**EXERCISE OBJECTIVE:**
Show every line from the entries that follow which holds the word "ends".

**DATA SECTION:**
(** C9: for an argument that is not a Geometry, [plot_materials] reports
    an error.  For a Geometry (with a valid z-coordinate, and whose regions
    are filled with materials the geometry lists), it computes for every
    region the position of the region's material id in the list of all
    material ids shuffled with seed 1, a color index in [0, num_materials),
    and calls [plot_spatial_data] with that array. *)
Theorem plot_materials_spec (L : RuntimeLaws R) (geometry : Geometry)
    (gridsize : pyval) (xlim ylim : option (float * float)) (zcoord : pyval)
    (z : float) (w : world) :
  (contains "Geometry" (geometry_type geometry) = false ->
   exists msg,
     plot_materials geometry gridsize xlim ylim zcoord w
     = (Raise (LogError msg), add_events [EvLog "ERROR" msg] w)) /\
  (contains "Geometry" (geometry_type geometry) = true ->
   match zcoord with PyNone => PyFloat Float64.zero | _ => zcoord end = PyFloat z ->
   Float64.ltb z (getMinZ geometry) = false ->
   Float64.ltb (getMaxZ geometry) z = false ->
   List.NoDup (getAllMaterials geometry) ->
   (forall fsr, 0 <= fsr < getNumFSRs geometry ->
                In (getFSRMaterialId geometry fsr) (getAllMaterials geometry)) ->
   let shuffled := fst (np_shuffle (np_seed 1) (getAllMaterials geometry)) in
   let num_materials := Z.of_nat (length (getAllMaterials geometry)) in
   exists colors : list Z,
     length colors = Z.to_nat (getNumFSRs geometry) /\
     (forall fsr, 0 <= fsr < getNumFSRs geometry ->
        exists k, colors !! Z.to_nat fsr = Some k /\
                  0 <= k < num_materials /\
                  shuffled !! Z.to_nat k = Some (getFSRMaterialId geometry fsr)) /\
     plot_materials geometry gridsize xlim ylim zcoord w
     = (plot_spatial_data geometry (Some (NdInt colors)) false false (PyFloat z)
          gridsize xlim ylim false (PyStr ("z = " ++ str_float z))
          (PyStr "Materials") (PyStr ("materials-z-" ++ str_float z ++ ".png"))
          (Some "nearest") (Some "spectral") (PyInt 0) (PyInt num_materials)
          false ;; ret tt)
         (set_rng (snd (np_shuffle (np_seed 1) (getAllMaterials geometry)))
                  (add_events [EvLog "NORMAL" "Plotting the materials..."] w))).
Proof.
  split.
  - intros Hty. eexists. unfold plot_materials. unfold bind at 1.
    rewrite Hty. cbn [negb when]. now rewrite py_printf_error.
  - intros Hty Hz Hlo Hhi Hnd Hmat shuffled num_materials.
    set (materials := getAllMaterials geometry) in *.
    set (n := Z.to_nat (getNumFSRs geometry)).
    set (idx := fun x => hd 0 (where_eq shuffled x)).
    set (filled := map (getFSRMaterialId geometry) (arange (getNumFSRs geometry))).
    assert (Hperm : Permutation shuffled materials) by apply np_shuffle_perm.
    assert (Hidx : forall x, In x materials ->
                     exists k, where_eq shuffled x = [idx x] /\ idx x = Z.of_nat k /\
                               shuffled !! k = Some x).
    { intros x Hx.
      destruct (where_eq_from_unique shuffled x) with (pos := 0%nat) as (k & Hk & Hlook).
      - eapply Permutation_NoDup; [symmetry; exact Hperm | exact Hnd].
      - eapply Permutation_in; [symmetry; exact Hperm | exact Hx].
      - exists k. unfold idx, where_eq. rewrite Hk. cbn. auto. }
    assert (Hfilled : length filled = n).
    { unfold filled. now rewrite length_map, length_arange. }
    exists (map idx filled). split; [now rewrite length_map|]. split.
    + intros fsr Hfsr.
      destruct (Hidx (getFSRMaterialId geometry fsr) (Hmat fsr Hfsr))
        as (k & _ & Hk & Hlook).
      exists (Z.of_nat k). repeat split.
      * unfold filled, arange. rewrite !lookup_map.
        rewrite lookup_seq_lt by lia. cbn. rewrite Z2Nat.id by lia. now rewrite Hk.
      * lia.
      * apply lookup_lt_Some in Hlook. unfold num_materials.
        rewrite <- (Permutation_length Hperm). lia.
      * now rewrite Nat2Z.id.
    + unfold plot_materials. unfold bind at 1.
      rewrite Hty. cbn [negb when ret]. cbv zeta. rewrite Hz.
      unfold bind at 1. unfold _check_zcoord. cbn [is_float negb as_float].
      unfold bind at 1. cbn [ret]. rewrite Hlo, Hhi. cbn [orb ret].
      unfold bind at 1. rewrite py_printf_normal.
      unfold bind at 1. unfold arange at 1.
      rewrite fill_loop by (rewrite length_replicate; lia).
      rewrite take_0, drop_ge by (rewrite length_replicate; lia).
      cbn [app]. rewrite app_nil_r. fold (arange (getNumFSRs geometry)). fold filled.
      unfold bind at 1. unfold numpy_random_seed, modify.
      unfold bind at 1. unfold numpy_random_shuffle. cbn [rng set_rng].
      fold materials. fold shuffled.
      unfold bind at 1.
      rewrite (recolor_loop shuffled idx).
      * rewrite take_0, drop_0, drop_ge, take_ge by lia.
        cbn [app]. rewrite app_nil_r. reflexivity.
      * lia.
      * intros j x _ Hx. unfold filled, arange in Hx. rewrite !lookup_map in Hx.
        destruct (seq 0 (Z.to_nat (getNumFSRs geometry)) !! j) as [i|] eqn:Hi;
          [|discriminate].
        injection Hx as <-. apply lookup_seq in Hi. destruct Hi as [-> Hi].
        destruct (Hidx (getFSRMaterialId geometry (Z.of_nat (0 + j)))) as (k & Hk & _).
        -- apply Hmat. lia.
        -- exact Hk.
Qed.

End Materials.

Lemma plot_materials_spec_witness :
  exists colors : list Z,
    length colors = Z.to_nat (getNumFSRs Demo.geometry) /\
    (forall fsr, 0 <= fsr < getNumFSRs Demo.geometry ->
       exists k, colors !! Z.to_nat fsr = Some k /\
                 0 <= k < Z.of_nat (length (getAllMaterials Demo.geometry)) /\
                 fst (np_shuffle (Runtime := Demo.runtime) (np_seed 1)
                        (getAllMaterials Demo.geometry)) !! Z.to_nat k
                 = Some (getFSRMaterialId Demo.geometry fsr)) /\
    plot_materials (R := Demo.runtime) Demo.geometry (PyInt 2) None None PyNone
      Demo.world0
    = (plot_spatial_data Demo.geometry (Some (NdInt colors)) false false
         (PyFloat Float64.zero) (PyInt 2) None None false
         (PyStr ("z = " ++ str_float (Runtime := Demo.runtime) Float64.zero))
         (PyStr "Materials")
         (PyStr ("materials-z-" ++ str_float (Runtime := Demo.runtime) Float64.zero ++ ".png"))
         (Some "nearest") (Some "spectral") (PyInt 0)
         (PyInt (Z.of_nat (length (getAllMaterials Demo.geometry)))) false ;;
       ret tt)
        (set_rng (snd (np_shuffle (np_seed 1) (getAllMaterials Demo.geometry)))
                 (add_events [EvLog "NORMAL" "Plotting the materials..."]
                             Demo.world0)).
Proof.
  apply (proj2 (plot_materials_spec (R := Demo.runtime) demo_laws Demo.geometry
                  (PyInt 2) None None PyNone Float64.zero Demo.world0)).
  - reflexivity.
  - reflexivity.
  - reflexivity.
  - reflexivity.
  - repeat constructor; cbn; intuition discriminate.
  - intros fsr _. cbn. destruct (fsr =? 0); auto.
Defined.

(** ** The eigenmode sweep and the module global *)

Section Eigenmodes.
Context {R : Runtime}.

Lemma keeps_ret {A} (a : A) : keeps_subdirectory (ret a).
Proof. intros w r w' [= <- <-]. reflexivity. Qed.

Lemma keeps_raise {A} (e : exn) : keeps_subdirectory (raise (A := A) e).
Proof. intros w r w' [= <- <-]. reflexivity. Qed.

Lemma keeps_get : keeps_subdirectory get.
Proof. intros w r w' [= <- <-]. reflexivity. Qed.

Lemma keeps_emit (e : event) : keeps_subdirectory (emit e).
Proof. intros w r w' [= <- <-]. reflexivity. Qed.

Lemma keeps_bind {A B} (c : M A) (k : A -> M B) :
  keeps_subdirectory c -> (forall a, keeps_subdirectory (k a)) ->
  keeps_subdirectory (bind c k).
Proof.
  intros Hc Hk w r w'. unfold bind.
  destruct (c w) as [[a|e] w1] eqn:E; intros H.
  - rewrite (Hk a _ _ _ H). exact (Hc _ _ _ E).
  - injection H as <- <-. exact (Hc _ _ _ E).
Qed.

Lemma keeps_when (b : bool) (c : M unit) :
  keeps_subdirectory c -> keeps_subdirectory (when b c).
Proof. destruct b; [auto | intros _; apply keeps_ret]. Qed.

Lemma keeps_from_option {A} (e : exn) (o : option A) :
  keeps_subdirectory (from_option e o).
Proof. destruct o; [apply keeps_ret | apply keeps_raise]. Qed.

Lemma keeps_foldM {A S} (body : S -> A -> M S) (l : list A) :
  (forall s a, keeps_subdirectory (body s a)) ->
  forall s, keeps_subdirectory (foldM body l s).
Proof.
  intros Hb. induction l as [|a l IH]; intros s; cbn [foldM].
  - apply keeps_ret.
  - apply keeps_bind; [apply Hb | exact IH].
Qed.
(** X13. The global top-N leaves out an eligible row for lack of room only:
    when N is at least the number of rows with two or more venues and a
    spread above zero, it shows exactly those rows, in some order; a symbol
    is then shown if and only if it has an eligible row. *)
Theorem top_all_shows_every_eligible_row (sort_values : Sorter) (df : DataFrame)
    (top_n : nat) :
  sorter_ok sort_values ->
  List.length (filter (eligible df) (rows df)) <= top_n ->
  Permutation
    (shown_rows (FundingRateArbitrage.display_top_rates_differences_from_all_DEXs
                   sort_values df top_n))
    (filter (eligible df) (rows df))
  /\ forall sym,
       In sym (shown_symbols
                 (FundingRateArbitrage.display_top_rates_differences_from_all_DEXs
                    sort_values df top_n))
       <-> exists r, In r (rows df) /\ eligible df r = true /\ fst r = sym.
Proof.
  intros Hs Hlen.
  pose proof (top_all_permutes_eligible sort_values df top_n Hs Hlen) as Hp.
  split; [exact Hp|]. intros sym. rewrite shown_symbols_In. split.
  - intros [r [Hr Hsym]]. exists r. apply (Permutation_in _ Hp), filter_In in Hr. tauto.
  - intros [r [Hr [He Hsym]]]. exists r. split; [|exact Hsym].
    apply (Permutation_in _ (Permutation_sym Hp)), filter_In. tauto.
Qed.

Lemma top_all_shows_every_eligible_row_witness :
  Permutation
    (shown_rows (FundingRateArbitrage.display_top_rates_differences_from_all_DEXs
                   sort_values_insertion (rates_table demo_dex_rates) 3))
    (filter (eligible (rates_table demo_dex_rates)) (rows (rates_table demo_dex_rates))).
Proof.
  refine (proj1 (top_all_shows_every_eligible_row sort_values_insertion
                   (rates_table demo_dex_rates) 3 sort_values_insertion_ok _)).
  vm_compute. repeat constructor.
Defined.

(** X14. What the anchored top-N shows is eligible for the global top-N: if
    N is at least the number of eligible rows, every row of the anchored
    output is a row of the global output. *)
Theorem anchored_rows_are_in_global_output (sort_values : Sorter) (df : DataFrame)
    (top_n : nat) (r : Row) :
  sorter_ok sort_values ->
  List.length (filter (eligible df) (rows df)) <= top_n ->
  In r (shown_rows (FundingRateArbitrage.display_top_rates_differences_from_Orderly
                      sort_values df top_n)) ->
  In r (shown_rows (FundingRateArbitrage.display_top_rates_differences_from_all_DEXs
                      sort_values df top_n)).
Proof.
  intros Hs Hlen Hin.
  apply (top_orderly_rows _ _ _ _ Hs) in Hin as [Hr [_ [Hc Hnz]]].
  apply (Permutation_in _ (Permutation_sym (top_all_permutes_eligible _ _ _ Hs Hlen))).
  apply filter_In. split; [exact Hr|]. unfold eligible. now rewrite Hc, Hnz.
Qed.
(** At most one [delayed_process] task is pending for a bucket, and it is
    the one registered in [_debounce_timers]: whenever a new timer is
    started the previous one has been cancelled, in every run of the
    dispatcher. *)
Theorem one_pending_timer_per_bucket (s : state) (i i' : nat) (t t' : task) :
  reachable s →
  tasks s !! i = Some t → pending t = true →
  tasks s !! i' = Some t' → pending t' = true →
  debounce_key t = debounce_key t' →
  i = i' ∧ _debounce_timers s !! debounce_key t = Some i.
Proof.
  intros [ops ->] Ht Hpt Ht' Hpt' Hkey.
  assert (timers_wf (run ops initial)) as [_ Hp].
  { apply timers_wf_run. split; simpl; intros ??; by rewrite ?lookup_empty. }
  pose proof (Hp _ _ Ht Hpt) as H1. pose proof (Hp _ _ Ht' Hpt') as H2.
  rewrite <- Hkey in H2. split; [congruence|done].
Qed.

Lemma one_pending_timer_per_bucket_witness :
  let s := run [DebouncedEnqueue (slack_message "C1" "U1" "a") 2000;
                Advance 300;
                DebouncedEnqueue (slack_message "C1" "U1" "b") 2000] initial in
  (status <$> tasks s) = [Cancelled; Sleeping] ∧
  (1%nat = 1%nat ∧ _debounce_timers s !! "C1:U1" = Some 1%nat).
Proof.
  intros s. split; [reflexivity|].
  apply (one_pending_timer_per_bucket s 1 1
           (Task "C1:U1" (Some "U1") (Some "C1") 2300 Sleeping)
           (Task "C1:U1" (Some "U1") (Some "C1") 2300 Sleeping)).
  - by eexists.
  - reflexivity.
  - reflexivity.
  - reflexivity.
  - reflexivity.
  - reflexivity.
Defined.

End Dispatcher.

(** ** The orchestrator pool and its status broadcast *)

Module Orchestrator.
Import Py.
Export Dispatcher(level, DEBUG, INFO, WARNING, ERROR).

(** What [users_profile_set] is called with: the busy status, or the
    cleared one. *)
Inductive presence := Busy | Idle.

(** How an awaited [orchestrator_func] ends: it returns, raises an
    [Exception], or raises a [BaseException] that is no [Exception]. *)
Inductive outcome :=
| Returned
| RaisedException (e : string)
| RaisedBase (e : string).

(** How the awaited sink call ends: it returns or raises an [Exception]
    [e], given by [str(e)]. *)
Inductive sink_outcome :=
| SinkOk
| SinkFailed (e : string).

(** Where an [orchestrator_worker] is suspended.
    - [Waiting]: in [orchestrator_queue.get()] (line 221);
    - [Starting j]: the job is counted in (line 226) and the first
      [update_bot_status] waits for the lock (line 190);
    - [Announcing j b]: that update holds the lock and awaits the sink,
      called with status [b];
    - [Running j]: in [orchestrator_func(job, client)] (line 230);
    - [Finishing b]: the job is counted out (line 236) and the second
      [update_bot_status] waits for the lock; [b] tells that a
      [BaseException] is on its way out;
    - [Clearing b st]: that update holds the lock and awaits the sink,
      called with status [st];
    - [Dead]: the task ended with the [BaseException]. *)
Inductive pc :=
| Waiting
| Starting (j : dict)
| Announcing (j : dict) (is_busy : presence)
| Running (j : dict)
| Finishing (dying : bool)
| Clearing (dying : bool) (is_busy : presence)
| Dead.

Record state := State {
  orchestrator_queue : list dict;
  _active_orchestrator_workers : Z;
  _status_update_lock : option nat;
  workers : list pc;
  sink : list presence;
  log : list (level * string)
}.

(** The pool after [start_orchestrator_worker(app, f, num_workers)], once
    each of its tasks has run up to its first [get]. *)
Definition initial (num_workers : nat) : state :=
  State [] 0%Z None (replicate num_workers Waiting) []
    (replicate num_workers (INFO, "[ORCHESTRATOR_WORKER] Created worker") ++
     mjoin (replicate num_workers
       [(INFO, "[ORCHESTRATOR_WORKER] Started");
        (INFO, "[ORCHESTRATOR_WORKER] Waiting for next job from queue...")])).
Lemma unconfigured_missing_vars :
  AZURE_OPENAI_API_KEY s = "" \/ AZURE_OPENAI_ENDPOINT s = ""
  \/ AZURE_OPENAI_DEPLOYMENT_NAME s = "" \/ AZURE_OPENAI_API_VERSION s = "" ->
  exists name rest, missing_vars s = name :: rest.
Proof.
  intros H. unfold missing_vars, required_vars.
  destruct (AZURE_OPENAI_API_KEY s); [simpl; eauto|].
  destruct (AZURE_OPENAI_ENDPOINT s); [simpl; eauto|].
  destruct (AZURE_OPENAI_DEPLOYMENT_NAME s); [simpl; eauto|].
  destruct (AZURE_OPENAI_API_VERSION s); [simpl; eauto|].
  destruct H as [H|[H|[H|H]]]; discriminate.
Qed.

(** With a value missing, [get_llm] raises the [ValueError] at once and
    leaves the world as it found it. *)
Lemma get_llm_unconfigured (fallback_to_openai : bool) (w : World) :
  (exists name rest, missing_vars s = name :: rest) ->
  get_llm env s fallback_to_openai w
  = (Raise (mkExn ValueError
             ("Missing required Azure OpenAI configuration values: "
              ++ PyStr.join ", " (missing_vars s))), w).
Proof.
  intros (name & rest & Hm). unfold get_llm, try_except. rewrite Hm. reflexivity.
Qed.


End GetLlm.

(** Counting down the attempts left is [stop_after_attempt]. *)
Lemma stop_after_attempt_remaining (n attempt_number : nat) :
  tenacity.stop_after_attempt n attempt_number = true <-> (n - attempt_number = 0)%nat.
Proof.
  unfold tenacity.stop_after_attempt. rewrite Nat.leb_le. lia.
Qed.

(** The waits of [wait_exponential(multiplier=1, min=4, max=10)]. *)
Lemma wait_exponential_schedule :
  map (tenacity.wait_exponential 1 4 10) (seq 1 6) = [4; 4; 4; 8; 10; 10].
Proof.
  reflexivity.
Qed.

Section RetryingSteps.
Variable A : Type.
Variable rstr : exn -> string.
Variable wait : nat -> Z.
Variable f : M A.

Lemma retrying_success (remaining k : nat) (w w1 : World) (a : A) :
  f w = (Return a, w1) ->
  tenacity.retrying rstr wait f remaining k w = (Return a, w1).
Proof.
  intros H. destruct remaining; simpl; unfold try_except; rewrite H; reflexivity.
Qed.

**OUTPUT:**
(** How an awaited [orchestrator_func] ends: it returns, raises an
(** How the awaited sink call ends: it returns or raises an [Exception]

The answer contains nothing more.